* _PROBLEM STATEMENT_
In the listing below, find the line that contains "accumulate self other f = Ok (f.1 + F" and the line that contains "pair_force self other = Ok c /\". Quote both and every line between them, exactly, and nothing more.

----------

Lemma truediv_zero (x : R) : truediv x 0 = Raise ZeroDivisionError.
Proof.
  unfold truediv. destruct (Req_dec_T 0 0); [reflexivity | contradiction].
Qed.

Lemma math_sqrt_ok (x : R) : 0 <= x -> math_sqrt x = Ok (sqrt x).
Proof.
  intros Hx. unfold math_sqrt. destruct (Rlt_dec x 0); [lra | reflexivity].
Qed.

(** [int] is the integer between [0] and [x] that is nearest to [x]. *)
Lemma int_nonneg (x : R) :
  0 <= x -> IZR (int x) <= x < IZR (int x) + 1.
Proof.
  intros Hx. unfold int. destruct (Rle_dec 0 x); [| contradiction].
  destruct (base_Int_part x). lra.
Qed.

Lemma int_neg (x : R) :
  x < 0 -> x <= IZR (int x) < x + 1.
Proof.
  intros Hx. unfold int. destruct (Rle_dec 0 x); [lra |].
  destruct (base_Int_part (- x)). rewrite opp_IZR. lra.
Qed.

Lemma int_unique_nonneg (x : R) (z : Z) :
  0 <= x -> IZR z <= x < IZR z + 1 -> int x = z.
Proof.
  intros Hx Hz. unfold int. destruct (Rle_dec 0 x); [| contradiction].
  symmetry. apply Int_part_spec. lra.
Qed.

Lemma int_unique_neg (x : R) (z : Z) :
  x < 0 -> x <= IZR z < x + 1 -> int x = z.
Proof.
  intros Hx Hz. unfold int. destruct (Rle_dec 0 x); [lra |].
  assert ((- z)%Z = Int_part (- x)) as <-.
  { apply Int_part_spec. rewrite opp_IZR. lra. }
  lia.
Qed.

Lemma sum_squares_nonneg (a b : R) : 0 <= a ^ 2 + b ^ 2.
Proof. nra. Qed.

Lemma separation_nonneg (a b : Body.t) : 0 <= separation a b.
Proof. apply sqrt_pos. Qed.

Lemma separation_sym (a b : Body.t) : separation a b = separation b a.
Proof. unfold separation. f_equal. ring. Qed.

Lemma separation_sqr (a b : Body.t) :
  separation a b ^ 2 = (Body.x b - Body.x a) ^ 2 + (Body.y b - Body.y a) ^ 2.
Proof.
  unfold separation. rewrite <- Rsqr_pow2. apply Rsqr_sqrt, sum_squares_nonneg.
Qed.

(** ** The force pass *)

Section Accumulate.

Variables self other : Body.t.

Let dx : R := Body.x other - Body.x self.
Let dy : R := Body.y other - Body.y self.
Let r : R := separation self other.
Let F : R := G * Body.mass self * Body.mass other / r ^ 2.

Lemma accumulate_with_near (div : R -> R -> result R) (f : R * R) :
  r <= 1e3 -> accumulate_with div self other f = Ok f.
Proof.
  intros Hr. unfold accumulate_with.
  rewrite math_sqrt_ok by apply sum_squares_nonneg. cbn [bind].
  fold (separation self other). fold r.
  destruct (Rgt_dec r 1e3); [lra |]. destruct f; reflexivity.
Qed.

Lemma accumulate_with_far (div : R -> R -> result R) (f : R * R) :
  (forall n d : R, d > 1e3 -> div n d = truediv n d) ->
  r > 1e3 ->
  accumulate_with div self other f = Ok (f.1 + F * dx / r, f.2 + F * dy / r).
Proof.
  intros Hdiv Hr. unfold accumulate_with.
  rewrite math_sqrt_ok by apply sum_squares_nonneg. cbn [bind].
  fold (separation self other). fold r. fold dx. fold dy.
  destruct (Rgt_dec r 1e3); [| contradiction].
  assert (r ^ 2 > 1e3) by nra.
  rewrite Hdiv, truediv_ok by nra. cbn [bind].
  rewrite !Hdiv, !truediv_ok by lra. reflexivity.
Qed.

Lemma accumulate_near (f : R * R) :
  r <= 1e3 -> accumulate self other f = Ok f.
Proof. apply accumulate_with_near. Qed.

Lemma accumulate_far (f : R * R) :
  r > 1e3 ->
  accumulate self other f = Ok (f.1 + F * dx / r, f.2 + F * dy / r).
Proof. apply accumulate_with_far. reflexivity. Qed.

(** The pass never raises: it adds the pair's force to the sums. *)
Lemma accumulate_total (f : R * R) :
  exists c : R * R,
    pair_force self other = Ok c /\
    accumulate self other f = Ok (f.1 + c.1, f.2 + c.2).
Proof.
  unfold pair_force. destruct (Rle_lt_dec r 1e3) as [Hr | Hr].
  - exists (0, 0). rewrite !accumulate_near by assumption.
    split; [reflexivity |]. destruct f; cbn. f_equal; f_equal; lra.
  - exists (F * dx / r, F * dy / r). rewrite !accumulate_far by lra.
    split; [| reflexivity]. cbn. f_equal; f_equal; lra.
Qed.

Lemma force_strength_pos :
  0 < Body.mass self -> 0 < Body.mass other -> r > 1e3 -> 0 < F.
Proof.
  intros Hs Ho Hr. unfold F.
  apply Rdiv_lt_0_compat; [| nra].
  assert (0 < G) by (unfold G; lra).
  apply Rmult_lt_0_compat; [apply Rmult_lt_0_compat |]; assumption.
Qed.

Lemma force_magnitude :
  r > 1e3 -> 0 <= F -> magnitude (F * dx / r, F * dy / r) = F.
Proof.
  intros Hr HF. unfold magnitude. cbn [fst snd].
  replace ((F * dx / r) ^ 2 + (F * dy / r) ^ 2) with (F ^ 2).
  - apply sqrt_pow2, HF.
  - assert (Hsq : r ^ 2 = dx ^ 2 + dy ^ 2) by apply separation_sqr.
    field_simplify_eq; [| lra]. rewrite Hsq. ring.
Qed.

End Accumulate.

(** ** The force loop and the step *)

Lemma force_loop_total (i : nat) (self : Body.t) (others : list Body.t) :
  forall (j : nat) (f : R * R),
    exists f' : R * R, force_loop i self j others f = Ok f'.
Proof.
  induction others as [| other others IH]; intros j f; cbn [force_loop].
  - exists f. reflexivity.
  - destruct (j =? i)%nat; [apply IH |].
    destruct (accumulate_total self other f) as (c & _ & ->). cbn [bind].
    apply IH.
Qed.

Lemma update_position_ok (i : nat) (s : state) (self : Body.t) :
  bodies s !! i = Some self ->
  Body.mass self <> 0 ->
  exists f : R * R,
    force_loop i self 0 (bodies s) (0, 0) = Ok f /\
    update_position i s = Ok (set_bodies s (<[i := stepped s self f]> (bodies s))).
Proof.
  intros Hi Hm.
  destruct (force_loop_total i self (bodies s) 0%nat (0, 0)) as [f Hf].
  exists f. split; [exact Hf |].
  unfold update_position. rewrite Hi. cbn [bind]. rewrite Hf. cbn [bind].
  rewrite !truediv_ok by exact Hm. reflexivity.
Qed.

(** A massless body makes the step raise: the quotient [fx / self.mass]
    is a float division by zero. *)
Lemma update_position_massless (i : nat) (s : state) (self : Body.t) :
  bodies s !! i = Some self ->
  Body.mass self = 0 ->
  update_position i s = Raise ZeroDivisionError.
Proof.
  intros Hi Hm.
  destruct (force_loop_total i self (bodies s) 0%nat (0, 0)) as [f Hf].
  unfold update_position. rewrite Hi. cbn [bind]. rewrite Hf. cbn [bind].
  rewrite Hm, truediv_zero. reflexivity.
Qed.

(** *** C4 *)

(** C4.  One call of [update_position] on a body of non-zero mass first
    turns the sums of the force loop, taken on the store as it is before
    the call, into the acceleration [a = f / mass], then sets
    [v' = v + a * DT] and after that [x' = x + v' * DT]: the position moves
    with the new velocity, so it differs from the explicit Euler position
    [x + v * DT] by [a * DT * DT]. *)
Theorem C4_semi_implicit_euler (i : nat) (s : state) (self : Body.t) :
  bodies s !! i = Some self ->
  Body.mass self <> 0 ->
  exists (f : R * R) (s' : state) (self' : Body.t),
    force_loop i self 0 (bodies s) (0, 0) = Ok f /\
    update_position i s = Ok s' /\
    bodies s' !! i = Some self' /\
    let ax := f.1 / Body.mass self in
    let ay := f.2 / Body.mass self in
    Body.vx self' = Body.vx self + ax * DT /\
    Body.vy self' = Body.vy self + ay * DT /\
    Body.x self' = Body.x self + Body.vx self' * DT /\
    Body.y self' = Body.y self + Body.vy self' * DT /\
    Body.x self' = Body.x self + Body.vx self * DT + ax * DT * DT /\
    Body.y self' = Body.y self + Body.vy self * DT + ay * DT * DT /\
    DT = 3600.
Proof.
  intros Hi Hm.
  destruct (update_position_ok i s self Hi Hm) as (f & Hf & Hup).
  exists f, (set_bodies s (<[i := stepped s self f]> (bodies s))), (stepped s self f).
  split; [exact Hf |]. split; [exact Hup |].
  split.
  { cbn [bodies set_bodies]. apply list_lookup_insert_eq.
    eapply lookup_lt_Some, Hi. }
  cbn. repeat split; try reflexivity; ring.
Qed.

----------

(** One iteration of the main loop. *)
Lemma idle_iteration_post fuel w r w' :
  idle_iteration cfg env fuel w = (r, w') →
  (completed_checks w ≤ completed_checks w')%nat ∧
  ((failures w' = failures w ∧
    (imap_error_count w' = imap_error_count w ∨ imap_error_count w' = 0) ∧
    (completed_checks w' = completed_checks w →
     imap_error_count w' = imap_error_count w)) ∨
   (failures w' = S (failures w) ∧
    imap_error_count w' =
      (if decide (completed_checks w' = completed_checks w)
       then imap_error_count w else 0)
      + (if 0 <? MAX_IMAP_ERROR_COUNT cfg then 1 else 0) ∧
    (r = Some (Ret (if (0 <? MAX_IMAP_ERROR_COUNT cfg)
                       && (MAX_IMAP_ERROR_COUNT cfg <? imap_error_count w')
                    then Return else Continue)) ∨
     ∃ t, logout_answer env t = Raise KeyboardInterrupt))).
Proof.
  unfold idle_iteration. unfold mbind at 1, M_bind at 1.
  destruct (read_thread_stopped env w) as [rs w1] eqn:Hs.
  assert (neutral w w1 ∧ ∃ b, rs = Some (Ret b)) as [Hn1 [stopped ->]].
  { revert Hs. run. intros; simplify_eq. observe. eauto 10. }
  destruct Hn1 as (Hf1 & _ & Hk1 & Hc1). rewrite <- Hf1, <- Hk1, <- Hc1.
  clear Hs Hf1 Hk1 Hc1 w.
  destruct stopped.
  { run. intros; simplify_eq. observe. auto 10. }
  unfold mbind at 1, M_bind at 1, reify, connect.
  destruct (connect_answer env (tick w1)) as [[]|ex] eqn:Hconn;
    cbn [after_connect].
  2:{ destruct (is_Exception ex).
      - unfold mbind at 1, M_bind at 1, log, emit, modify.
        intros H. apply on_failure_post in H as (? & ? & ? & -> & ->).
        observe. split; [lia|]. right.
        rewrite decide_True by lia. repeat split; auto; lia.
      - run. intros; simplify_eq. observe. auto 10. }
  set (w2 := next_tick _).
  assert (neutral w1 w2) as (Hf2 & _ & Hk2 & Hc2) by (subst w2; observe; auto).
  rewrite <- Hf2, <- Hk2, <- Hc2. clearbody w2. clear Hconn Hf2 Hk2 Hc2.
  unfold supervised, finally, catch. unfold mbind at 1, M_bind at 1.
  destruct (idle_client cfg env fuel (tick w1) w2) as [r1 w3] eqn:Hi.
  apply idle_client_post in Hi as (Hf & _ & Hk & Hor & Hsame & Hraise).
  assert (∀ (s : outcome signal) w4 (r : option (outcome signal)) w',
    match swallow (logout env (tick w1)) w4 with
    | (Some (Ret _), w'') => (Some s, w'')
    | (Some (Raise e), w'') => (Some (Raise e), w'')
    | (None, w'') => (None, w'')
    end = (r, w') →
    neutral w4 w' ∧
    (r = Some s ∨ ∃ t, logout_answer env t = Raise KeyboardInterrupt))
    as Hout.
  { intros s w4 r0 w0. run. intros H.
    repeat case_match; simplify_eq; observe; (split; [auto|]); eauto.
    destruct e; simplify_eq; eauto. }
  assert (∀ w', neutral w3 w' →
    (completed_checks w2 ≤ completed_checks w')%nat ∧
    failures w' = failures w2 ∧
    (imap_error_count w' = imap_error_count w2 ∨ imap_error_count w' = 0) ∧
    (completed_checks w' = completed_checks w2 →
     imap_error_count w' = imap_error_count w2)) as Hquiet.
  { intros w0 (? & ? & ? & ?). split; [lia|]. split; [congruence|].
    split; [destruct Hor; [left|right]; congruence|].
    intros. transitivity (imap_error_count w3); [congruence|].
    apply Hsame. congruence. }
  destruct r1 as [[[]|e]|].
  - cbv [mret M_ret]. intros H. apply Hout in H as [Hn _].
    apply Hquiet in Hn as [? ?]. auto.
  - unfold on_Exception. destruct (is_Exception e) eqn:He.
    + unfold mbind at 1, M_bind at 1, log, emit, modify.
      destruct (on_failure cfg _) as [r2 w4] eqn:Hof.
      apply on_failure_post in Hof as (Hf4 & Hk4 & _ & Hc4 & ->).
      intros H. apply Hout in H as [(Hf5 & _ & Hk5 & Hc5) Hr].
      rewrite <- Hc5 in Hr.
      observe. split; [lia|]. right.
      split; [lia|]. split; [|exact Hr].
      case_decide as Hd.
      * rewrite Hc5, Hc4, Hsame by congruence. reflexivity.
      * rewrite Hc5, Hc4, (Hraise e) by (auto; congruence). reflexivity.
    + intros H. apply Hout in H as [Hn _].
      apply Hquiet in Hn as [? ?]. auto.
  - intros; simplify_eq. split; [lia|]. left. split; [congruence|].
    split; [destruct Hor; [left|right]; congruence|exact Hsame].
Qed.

----------

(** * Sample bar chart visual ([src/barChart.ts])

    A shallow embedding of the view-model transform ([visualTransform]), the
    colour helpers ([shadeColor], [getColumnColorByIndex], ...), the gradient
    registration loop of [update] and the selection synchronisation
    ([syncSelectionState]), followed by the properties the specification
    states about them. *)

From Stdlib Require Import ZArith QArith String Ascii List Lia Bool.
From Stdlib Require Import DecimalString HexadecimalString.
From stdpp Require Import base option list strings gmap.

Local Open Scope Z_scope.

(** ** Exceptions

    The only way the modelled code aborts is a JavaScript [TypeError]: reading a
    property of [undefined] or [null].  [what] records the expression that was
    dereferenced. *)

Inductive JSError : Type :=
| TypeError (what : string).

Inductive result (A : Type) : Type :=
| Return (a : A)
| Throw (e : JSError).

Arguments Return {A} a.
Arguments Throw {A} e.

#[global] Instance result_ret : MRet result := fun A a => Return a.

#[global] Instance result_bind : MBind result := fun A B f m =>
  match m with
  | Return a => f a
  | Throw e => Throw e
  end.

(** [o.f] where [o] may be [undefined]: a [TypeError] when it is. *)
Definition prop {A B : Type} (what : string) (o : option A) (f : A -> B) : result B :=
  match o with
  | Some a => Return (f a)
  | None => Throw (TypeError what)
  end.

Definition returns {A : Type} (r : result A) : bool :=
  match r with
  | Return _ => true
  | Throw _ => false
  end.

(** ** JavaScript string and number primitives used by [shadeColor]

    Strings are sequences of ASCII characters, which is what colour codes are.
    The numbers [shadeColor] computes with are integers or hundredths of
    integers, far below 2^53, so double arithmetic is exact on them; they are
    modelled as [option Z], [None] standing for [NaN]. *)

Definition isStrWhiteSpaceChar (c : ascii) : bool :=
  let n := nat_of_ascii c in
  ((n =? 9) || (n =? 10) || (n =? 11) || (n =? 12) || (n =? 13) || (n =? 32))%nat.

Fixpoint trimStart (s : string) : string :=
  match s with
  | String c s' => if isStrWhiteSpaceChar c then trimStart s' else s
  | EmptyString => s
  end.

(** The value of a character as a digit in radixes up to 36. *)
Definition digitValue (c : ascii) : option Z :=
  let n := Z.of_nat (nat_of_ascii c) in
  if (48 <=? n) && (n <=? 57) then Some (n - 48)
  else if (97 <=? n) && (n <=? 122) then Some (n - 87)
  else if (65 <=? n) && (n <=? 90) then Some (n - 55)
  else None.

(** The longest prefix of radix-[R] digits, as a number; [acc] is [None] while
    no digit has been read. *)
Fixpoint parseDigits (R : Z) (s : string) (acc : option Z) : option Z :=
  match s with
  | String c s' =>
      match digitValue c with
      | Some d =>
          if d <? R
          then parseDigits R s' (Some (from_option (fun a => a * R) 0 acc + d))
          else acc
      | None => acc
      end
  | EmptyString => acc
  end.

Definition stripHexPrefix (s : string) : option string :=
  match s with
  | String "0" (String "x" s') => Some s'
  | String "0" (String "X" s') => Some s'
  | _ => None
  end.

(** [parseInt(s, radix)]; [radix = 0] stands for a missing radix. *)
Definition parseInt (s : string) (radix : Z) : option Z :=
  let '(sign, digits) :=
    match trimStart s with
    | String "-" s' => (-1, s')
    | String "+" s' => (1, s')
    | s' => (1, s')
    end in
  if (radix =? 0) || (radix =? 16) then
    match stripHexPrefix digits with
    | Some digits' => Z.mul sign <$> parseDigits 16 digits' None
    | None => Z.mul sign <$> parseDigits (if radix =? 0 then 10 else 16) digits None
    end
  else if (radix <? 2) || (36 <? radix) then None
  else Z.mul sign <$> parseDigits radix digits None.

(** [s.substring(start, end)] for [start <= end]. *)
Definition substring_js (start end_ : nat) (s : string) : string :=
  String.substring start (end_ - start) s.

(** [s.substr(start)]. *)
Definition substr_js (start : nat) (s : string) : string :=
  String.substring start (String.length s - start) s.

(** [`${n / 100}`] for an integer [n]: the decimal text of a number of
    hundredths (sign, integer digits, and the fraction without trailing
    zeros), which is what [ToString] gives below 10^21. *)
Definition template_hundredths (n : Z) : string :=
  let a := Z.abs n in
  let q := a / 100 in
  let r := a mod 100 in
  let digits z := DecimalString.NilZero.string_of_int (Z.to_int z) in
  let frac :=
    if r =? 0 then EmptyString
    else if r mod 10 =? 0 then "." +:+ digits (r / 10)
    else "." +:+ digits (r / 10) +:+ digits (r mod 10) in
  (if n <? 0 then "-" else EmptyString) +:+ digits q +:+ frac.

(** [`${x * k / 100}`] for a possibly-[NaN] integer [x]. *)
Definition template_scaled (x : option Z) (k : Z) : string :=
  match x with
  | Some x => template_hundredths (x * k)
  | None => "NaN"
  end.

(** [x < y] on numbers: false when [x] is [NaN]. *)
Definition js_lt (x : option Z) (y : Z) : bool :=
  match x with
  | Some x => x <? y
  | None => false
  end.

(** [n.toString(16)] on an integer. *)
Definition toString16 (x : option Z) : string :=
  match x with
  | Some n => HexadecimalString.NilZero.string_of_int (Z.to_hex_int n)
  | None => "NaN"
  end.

----------

* _EXERCISE RESPONSE_
  accumulate self other f = Ok (f.1 + F * dx / r, f.2 + F * dy / r).
Proof. apply accumulate_with_far. reflexivity. Qed.

(** The pass never raises: it adds the pair's force to the sums. *)
Lemma accumulate_total (f : R * R) :
  exists c : R * R,
    pair_force self other = Ok c /\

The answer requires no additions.